▶ _EXERCISE INSTRUCTIONS_:
Every line between the top of the data below and the line with "override that changes", both ends included, must be retyped exactly.
--- TASK INPUTS ---
Lemma kept_percent (d : option DownsizeThreshold) field :
  match d with
  | Some d => match Percent d with Some p => broken_if ((p <? 0) || (100 <? p)) field (PercentOut p) | None => [] end
  | None => []
  end = [] ↔
  match d with
  | Some d => match Percent d with Some p => (0 <=? p) && (p <=? 100) | None => true end
  | None => true
  end = true.
Proof.
  destruct d as [d|]; [|done]. rewrite kept_optional. destruct (Percent d) as [p|]; [|done].
  by rewrite out_of_range.
Qed.

Lemma resourceViolations_none path c : resourceViolations path c = [] ↔ resource_admitted c = true.
Proof.
  unfold resourceViolations, resource_admitted, requests_admitted. cbv zeta.
  rewrite !app_nil_iff, !kept_optional, kept_bounds, kept_percent, !kept_rule, kept_combined, strategies_one.
  rewrite negb_andb, !negb_involutive, !andb_true_iff.
  assert (Hp : match Percentile (rc_Requests c) with Some p => negb ((p <? 1) || (100 <? p)) | None => true end =
    match Percentile (rc_Requests c) with Some p => (1 <=? p) && (p <=? 100) | None => true end)
    by (destruct (Percentile _); [apply out_of_range|done]).
  assert (Hh : match Headroom (rc_Requests c) with Some h => negb ((h <? 0) || (100 <? h)) | None => true end =
    match Headroom (rc_Requests c) with Some h => (0 <=? h) && (h <=? 100) | None => true end)
    by (destruct (Headroom _); [apply out_of_range|done]).
  rewrite Hp, Hh. tauto.
Qed.

Lemma violations_none s : violations s = [] ↔ settings_admitted s = true.
Proof.
  unfold violations, settings_admitted.
  rewrite !app_nil_iff, !resourceViolations_none, kept_optional, !andb_true_iff.
  destruct (ReplicaBudgetAnchor _); [rewrite negb_orb, andb_true_iff|]; tauto.
Qed.

(** C20: The rules a Simulation's settings are checked by are those of the Policy CRD:
    they break none exactly when the API server would let them through, and an
    override that changes nothing is let through whatever they break. *)
Theorem violations_admission (applyPatch : simulationSettings → string → simulationSettings + settingsError) s :
  (violations s = [] ↔ settings_admitted s = true) ∧
  (∀ patch, String.prefix "{" (TrimSpace patch) = true → applyPatch s patch = inl s → override applyPatch s patch = inl s).
Proof.
  split; [apply violations_none|]. intros patch Hp Ha. unfold override. rewrite Hp, Ha. cbn [negb].
  destruct (_ || _); [done|]. destruct (List.find _ (violations s)) as [v|] eqn:Ef; [|done]. exfalso.
  apply List.find_some in Ef as [Hin%list_elem_of_In Hn]. apply negb_true_iff in Hn. unfold contains in Hn.
  by apply bool_decide_eq_false in Hn.
Qed.

(** An override is let through only with settings that break no rule the Policy's
    own do not break the same way: over settings the API server would let
    through, so are the override's; and no override leaves the Policy's. *)
Theorem override_admitted (applyPatch : simulationSettings → string → simulationSettings + settingsError) s patch out :
  override applyPatch s patch = inl out →
  (∀ v, v ∈ violations out → v ∈ violations s) ∧
  (settings_admitted s = true → settings_admitted out = true) ∧
  (TrimSpace patch = "" ∨ TrimSpace patch = "null" → out = s).
Proof.
  intros H. assert (Hv : ∀ v, v ∈ violations out → v ∈ violations s).
  { unfold override in H. destruct (_ || _); [by injection H as <-|]. destruct (negb _); [done|].
    destruct (applyPatch s patch) as [out'|]; [|done].
    destruct (List.find _ (violations out')) as [|] eqn:Ef; [done|]. injection H as <-.
    intros v Hv%list_elem_of_In. pose proof (List.find_none _ _ Ef v Hv) as Hn.
    apply negb_false_iff in Hn. unfold contains in Hn. by apply bool_decide_eq_true in Hn. }
  split; [done|]. split.
  - rewrite <-!violations_none. intros Hs. destruct (violations out) as [|v vs] eqn:E; [done|].
    exfalso. rewrite Hs in Hv. eapply not_elem_of_nil, (Hv v). by left.
  - unfold override in H. intros [Hp|Hp]; rewrite Hp in H; by injection H as <-.
Qed.
End Rules.

(** ** A Simulation and the controller *)
Section Parity.
Context {PL : Platform} {QO : QuantityOps} {KO : KubeOps} {PO : PromOps} {AS : Autoscalers} {IF : InputsFetcher}
  {HF : HistoryFetcher}.
Context (applyPatch : simulationSettings → string → simulationSettings + settingsError).
Implicit Types (s : simulationSettings) (req : simulateRequest) (id : Inventory.Identity).

(** What is assembled depends on the settings a Simulation keeps, and only with
    their defaults made explicit. *)
Lemma Assemble_settings st at_ spec spec' ids :
  WithDefaults (rs_ResourcesConfigs spec) = WithDefaults (rs_ResourcesConfigs spec') →
  rs_AutoscalerCoordination spec = rs_AutoscalerCoordination spec' →
  ExcludeInitContainers spec = ExcludeInitContainers spec' →
  Assemble st at_ spec ids = Assemble st at_ spec' ids.
Proof.
  intros Hr Hc He. unfold Assemble. destruct (readAutoscalers st ids) as [st' groups]. f_equal.
  assert (Hs : ∀ id w, sizedContainers spec id w = sizedContainers spec' id w)
    by (intros id w; unfold sizedContainers, ContainersOf; by rewrite He).
  assert (Hi : map (inputsRequest spec) ids = map (inputsRequest spec') ids)
    by (apply map_ext; intros id; unfold inputsRequest, ContainersOf; by rewrite He).
  rewrite Hr, Hi. apply map_ext. intros p. unfold assembleOne.
  destruct (default _ _) as [w|e]; [|done]. by rewrite Hr, Hc, Hs.
Qed.

Lemma Assemble_rightSizing st at_ spec ids :
  Assemble st at_ (rightSizingOf (settingsOf spec)) ids = Assemble st at_ spec ids.
Proof. by apply Assemble_settings. Qed.

Lemma Assemble_now st at_ spec id a r :
  snd (Assemble st at_ spec [id]) = [a] → as_Request a = Some r →
  Compute.now r = at_ ∧ Compute.resources r = WithDefaults (rs_ResourcesConfigs spec).
Proof.
  unfold Assemble. destruct (readAutoscalers st [id]) as [st' groups]. cbn [snd]. intros [= <-].
  unfold assembleOne. destruct (default _ _); cbn; [|done]. by intros [= <-].
Qed.

(** Either an error or a request, never neither. *)
Lemma Assemble_one st at_ spec id :
  ∃ a, snd (Assemble st at_ spec [id]) = [a] ∧
    ((∃ e, as_Err a = Some e) ∨ (as_Err a = None ∧ ∃ r, as_Request a = Some r)).
Proof.
  unfold Assemble. destruct (readAutoscalers st [id]) as [st' groups]. cbn [snd]. eexists. split; [done|].
  unfold assembleOne. destruct (default _ _); cbn; eauto.
Qed.

(** Nothing is overridden. *)
Definition plain_request req : Prop := TrimSpace (sq_Override req) = "" ∨ TrimSpace (sq_Override req) = "null".

(** The Policy a Simulation starts from is the governing one. *)
Definition from_governing req id : Prop := sq_Policy req = "" ∨ sq_Policy req = id_Policy id.

(** The controller's fetcher is the dashboard's with the watcher's live kills
    merged in: it reads the same of an identity the watcher holds no kill of. *)
Lemma Assemble_live source st at_ spec id :
  source (Inventory.Key id) = ∅ → Assemble (IF := WithLiveOOMs source IF) st at_ spec [id] = Assemble st at_ spec [id].
Proof.
  intros Hs. unfold Assemble. destruct (readAutoscalers st [id]) as [st' groups]. f_equal. cbn [map indexed_from imap].
  f_equal. unfold assembleOne. cbn [snd FetchInputs WithLiveOOMs]. unfold liveFetchInputs. rewrite map_lookup_imap.
  destruct (FetchInputs _ _ _ !! Inventory.Key id) as [[w|e]|]; [|done|done].
  cbn [mbind option_bind liveInputs].
  by rewrite Hs.
Qed.

(** C17: With no override and the governing Policy, a Simulation is what the
    controller decides of an identity assembled at the same instant from the
    same cluster and Prometheus, when the controller's watcher holds no live OOM
    kill of it: it fails with the error that leaves the controller without
    inputs; else it shows the controller's outcome and, when that is a
    recommendation, its trace and each container's values. *)
Theorem simulation_parity source st at_ answers policies policy id req a tr step :
  id_Policy id ≠ "" → policies (id_Policy id) = Ok policy → from_governing req id → plain_request req →
  simulationRange req at_ = Some tr → ParseStep (or_text (sq_Step req) "5m") = Some step →
  source (Inventory.Key id) = ∅ →
  snd (Assemble (IF := WithLiveOOMs source IF) st at_ (pol_RightSizing policy) [id]) = [a] →
  let v := verdictOf a in
  let run := runSimulation applyPatch st at_ answers policies (Ok (Some id)) req in
  match rec_err v with
  | Some e => run = Some (inr (SimFailed e))
  | None =>
      ∃ res, run = Some (inl res) ∧ sim_Policy res = id_Policy id ∧ sim_Outcome res = rec_outcome v ∧
        (rec_outcome v = OutcomeComputed →
          sim_Trace res = rec_traces v ∧
          ∃ w, rec_inputs v = Some w ∧
            ∀ name, sim_Containers res !! name = simulated_container w name <$> rec_recs v !! name)
  end.
Proof.
  intros Hgov Hpol Hfrom Hplain Htr Hstep Hsrc Ha v run. rewrite Assemble_live in Ha by done. unfold run, runSimulation.
  change (default (newIdentity (sq_key req)) (Some id)) with id. cbv zeta.
  assert (Hor : or_text (sq_Policy req) (id_Policy id) = id_Policy id).
  { unfold or_text. destruct Hfrom as [->| ->]; [done|]. by destruct (String.eqb _ ""). }
  rewrite Hor. unfold rightSizing. rewrite (proj2 (String.eqb_neq _ _) Hgov), Hpol.
  assert (Hov : override applyPatch (settingsOf (pol_RightSizing policy)) (sq_Override req) = inl (settingsOf (pol_RightSizing policy)))
    by (unfold override; by destruct Hplain as [->| ->]).
  rewrite Hov. unfold simulate. rewrite Assemble_rightSizing, Ha. unfold v, verdictOf.
  destruct (Assemble_one st at_ (pol_RightSizing policy) id) as (a' & Ha' & Hcase). rewrite Ha in Ha'. injection Ha' as <-.
  destruct Hcase as [[e He]|(He & r & Hr)]; rewrite He; [by cbn|]. rewrite Hr. cbn [rec_err computeIdentity].
  destruct (Assemble_now _ _ _ _ _ _ Ha Hr) as [-> _]. rewrite Htr, Hstep. eexists. split; [done|]. cbn.
  split; [done|]. split; [done|]. intros Ho.
  assert (Hrec : r_Outcome (Compute r) = Recommended) by (by destruct (r_Outcome (Compute r))).
  rewrite bool_decide_true by done. split; [done|]. eexists. split; [done|]. intros name.
  unfold simulationContainers. rewrite map_lookup_imap. by destruct (Recs (Compute r) !! name).
Qed.

(** A Simulation's effective settings reproduce it: run under them, with every
    default explicit, it answers the same. *)
Theorem effective_reproduces st at_ answers req policy s id res :
  simulate st at_ answers req policy s id = Some (inl res) →
  simulate st at_ answers req policy (sim_Effective res) id = Some (inl res).
Proof.
  intros H. assert (He : sim_Effective res =
    {| ss_ResourcesConfigs := WithDefaults (ss_ResourcesConfigs s);
       ss_AutoscalerCoordination := ss_AutoscalerCoordination s; ss_ExcludeInitContainers := ss_ExcludeInitContainers s |}).
  { unfold simulate in H. destruct (Assemble_one st at_ (rightSizingOf s) id) as (a & Ha & Hcase). rewrite Ha in H.
    destruct Hcase as [[e He]|(He & r & Hr)]; rewrite He in H; [done|]. rewrite Hr in H.
    destruct (Assemble_now _ _ _ _ _ _ Ha Hr) as [_ Hres].
    destruct (simulationRange _ _); [|done]. destruct (ParseStep _); [|done]. injection H as <-. cbn. by rewrite Hres. }
  rewrite He. rewrite <-H. unfold simulate.
  rewrite (Assemble_settings st at_ _ (rightSizingOf s)); [done|apply WithDefaults_idemp|done|done].
Qed.
End Parity.

(** ** The savings of a Policy *)
Section Savings.
Context {PL : Platform} {QO : QuantityOps} {KO : KubeOps} {PO : PromOps} {AS : Autoscalers} {IF : InputsFetcher}.
Implicit Types (s : savings) (ps : list (Quantity * Quantity)).

(** The current and recommended requests of a container that has both. *)
Definition both (current : Quantity) (recommended : option Quantity) : option (Quantity * Quantity) :=
  match recommended with
  | Some q => if String.eqb (shown current) "" || String.eqb (QString q) "" then None else Some (current, q)
  | None => None
  end.

(** The request a recommendation makes of a resource, and the one a container has. *)
Definition recommendedOf (res : resourceKind) (rec : ContainerRecommendation) : option Quantity :=
  match res with cpuResource => CPURequest rec | memoryResource => MemoryRequest rec end.
Definition currentOf (res : resourceKind) (c : Container) : Quantity :=
  match res with
  | cpuResource => rl_Cpu (Requests (c_Resources c))
  | memoryResource => rl_Memory (Requests (c_Resources c))
  end.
---
▶ _REPLY_:
Lemma kept_percent (d : option DownsizeThreshold) field :
  match d with
  | Some d => match Percent d with Some p => broken_if ((p <? 0) || (100 <? p)) field (PercentOut p) | None => [] end
  | None => []
  end = [] ↔
  match d with
  | Some d => match Percent d with Some p => (0 <=? p) && (p <=? 100) | None => true end
  | None => true
  end = true.
Proof.
  destruct d as [d|]; [|done]. rewrite kept_optional. destruct (Percent d) as [p|]; [|done].
  by rewrite out_of_range.
Qed.

Lemma resourceViolations_none path c : resourceViolations path c = [] ↔ resource_admitted c = true.
Proof.
  unfold resourceViolations, resource_admitted, requests_admitted. cbv zeta.
  rewrite !app_nil_iff, !kept_optional, kept_bounds, kept_percent, !kept_rule, kept_combined, strategies_one.
  rewrite negb_andb, !negb_involutive, !andb_true_iff.
  assert (Hp : match Percentile (rc_Requests c) with Some p => negb ((p <? 1) || (100 <? p)) | None => true end =
    match Percentile (rc_Requests c) with Some p => (1 <=? p) && (p <=? 100) | None => true end)
    by (destruct (Percentile _); [apply out_of_range|done]).
  assert (Hh : match Headroom (rc_Requests c) with Some h => negb ((h <? 0) || (100 <? h)) | None => true end =
    match Headroom (rc_Requests c) with Some h => (0 <=? h) && (h <=? 100) | None => true end)
    by (destruct (Headroom _); [apply out_of_range|done]).
  rewrite Hp, Hh. tauto.
Qed.

Lemma violations_none s : violations s = [] ↔ settings_admitted s = true.
Proof.
  unfold violations, settings_admitted.
  rewrite !app_nil_iff, !resourceViolations_none, kept_optional, !andb_true_iff.
  destruct (ReplicaBudgetAnchor _); [rewrite negb_orb, andb_true_iff|]; tauto.
Qed.

(** C20: The rules a Simulation's settings are checked by are those of the Policy CRD:
    they break none exactly when the API server would let them through, and an
    override that changes nothing is let through whatever they break. *)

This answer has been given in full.